Increased number of glucocorticoid receptor-β–expressing cells in the airways in fatal asthma

• Published in: Journal of allergy and clinical immunology Vol. 106; no. 3; pp. 479 - 484
• Main Authors: Christodoulopoulos, Pota, Leung, Donald Y.M., Elliott, Mark W., Hogg, James C., Muro, Shigeo, Toda, Masao, Laberge, Sophie, Hamid, Qutayba A.
• Format: Journal Article
• Language: English
• Published: New York, NY Mosby, Inc 01.09.2000; Elsevier
• Subjects: Allergic diseases; Asthma - metabolism; Asthma - mortality; Biological and medical sciences; Blood Proteins - analysis; Cause of Death; CD3 Complex - analysis; Eosinophil Granule Proteins; eosinophils; Fatal asthma; glucocorticoid receptor-β; Humans; Immunohistochemistry; Immunopathology; Inflammation - pathology; Medical sciences; Phenotype; Receptors, Glucocorticoid - analysis; Respiratory and ent allergic diseases; Respiratory System - chemistry; Respiratory System - cytology; Ribonucleases; small airways; steroid insensitivity; Fatal asthma; TBS; APAAP; eosinophils; MBP; small airways; GR; GC; steroid insensitivity; glucocorticoid receptor-β; Human; Immunohistochemistry; Immunopathology; Allergy; Respiratory disease; Glucocorticoid; Asthma; β-Adrenergic receptor; Respiratory tract; Risk factor; Obstructive pulmonary disease; Severe; Negative therapeutic reaction
• ISSN: 0091-6749
• DOI: 10.1067/mai.2000.109054

Background: We have recently demonstrated an increased number of glucocorticoid receptor-β (GRβ)–positive cells in steroid-insensitive subjects with severe asthma.
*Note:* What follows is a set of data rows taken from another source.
(** C1: for an existing BookInstance, a permitted caller's POST with a date
    that parses, is not before today and is at most 4 weeks (28 days) after
    today succeeds: the response is a redirect to the "all-borrowed" view and
    the stored row is the old row with [due_back] set to exactly the submitted
    date; every other row and the session are as before. *)
Theorem renew_post_in_range_succeeds env pk request s bi raw d :
  has_perm (user request) "catalog.can_mark_returned" = true →
  method request = "POST"%string →
  tbl_bookinstance (db s) !! pk = Some bi →
  POST request !! "renewal_date"%string = Some raw →
  to_python env raw = Some d →
  today env ≤ d → d ≤ today env + 28 →
  ∃ s',
    renew_book_librarian env pk request s =
      (Returned (HttpResponseRedirect (reverse "all-borrowed")), s')
    ∧ due_back <$> tbl_bookinstance (db s') !! pk = Some (Some d)
    ∧ tbl_bookinstance (db s') !! pk = Some (set_due_back d bi)
    ∧ (∀ pk', pk' ≠ pk →
         tbl_bookinstance (db s') !! pk' = tbl_bookinstance (db s) !! pk')
    ∧ tbl_book (db s') = tbl_book (db s)
    ∧ tbl_author (db s') = tbl_author (db s)
    ∧ tbl_genre (db s') = tbl_genre (db s)
    ∧ tbl_language (db s') = tbl_language (db s)
    ∧ session s' = session s.
Proof.
  intros Hperm Hpost Hrow Hraw Hparse Hlo Hhi.
  exists {| db := save_bookinstance pk (set_due_back d bi) (db s);
            session := session s |}.
  split.
  - rewrite renew_permitted by done.
    unfold renew_book_librarian_body, mbind, View_bind, get_object_or_404.
    rewrite Hrow, Hpost. simpl.
    unfold RenewBookForm_bind. rewrite Hraw.
    by rewrite (clean_renewal_date_in_range env raw d).
  - simpl. rewrite lookup_insert_eq. repeat split; try done.
    intros pk' Hne. by rewrite lookup_insert_ne.
Qed.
Insensitivity to steroids may be a major contributing factor in fatal asthma; however, no such direct evidence has been report previously. Objective: Our aims were to investigate the expression of GRβ immunoreactivity, an endogenous inhibitor of steroid action previously associated with steroid insensitivity, within the airways of patients who died of slow-onset fatal asthma and to compare its expression in patients with emphysema and in nonasthmatic subjects who died of unrelated causes. Sections from airways, both large and small, were obtained from 7 patients who died of asthma, 6 who died from emphysema, and 8 who died from nonpulmonary diseases. Sections from lungs of 6 patients with mild asthma whose lungs were resected for carcinoma were also included as controls. Methods: Tissue samples were processed for immunocytochemistry with a polyclonal antibody to GRβ with use of the avidin-biotin technique and with monoclonal CD3, major basic protein, CD68, and elastase antibodies with the alkaline phosphatase–anti-alkaline phosphatase technique. Sequential immunocytochemistry was performed to phenotype the GRβ immunoreactive cells. Tissue sections from both large (>2 mm) and small (<2 mm) airways were examined. Results: There was a significantly greater number of GRβ immunoreactive cells in fatal asthma compared with emphysema and controls (P < .001 and P < .05, respectively). There was no difference in the expression of GRβ in emphysema compared with controls. GRβ immunoreactivity was also significantly higher in fatal asthma compared with mild asthma. The expression of GRβ in the small airways of patients with severe asthma did not differ significantly from that in the large airways. The majority of GRβ-positive cells were T cells and to a lesser extent eosinophils, macrophages, and neutrophils. Conclusion: The results of this study support the association of GRβ expression with fatal asthma and suggest that alternative anti-inflammatory agents need to be considered in the acute setting for patients who are not responding to steroid therapy. (J Allergy Clin Immunol 2000;106:479-84.)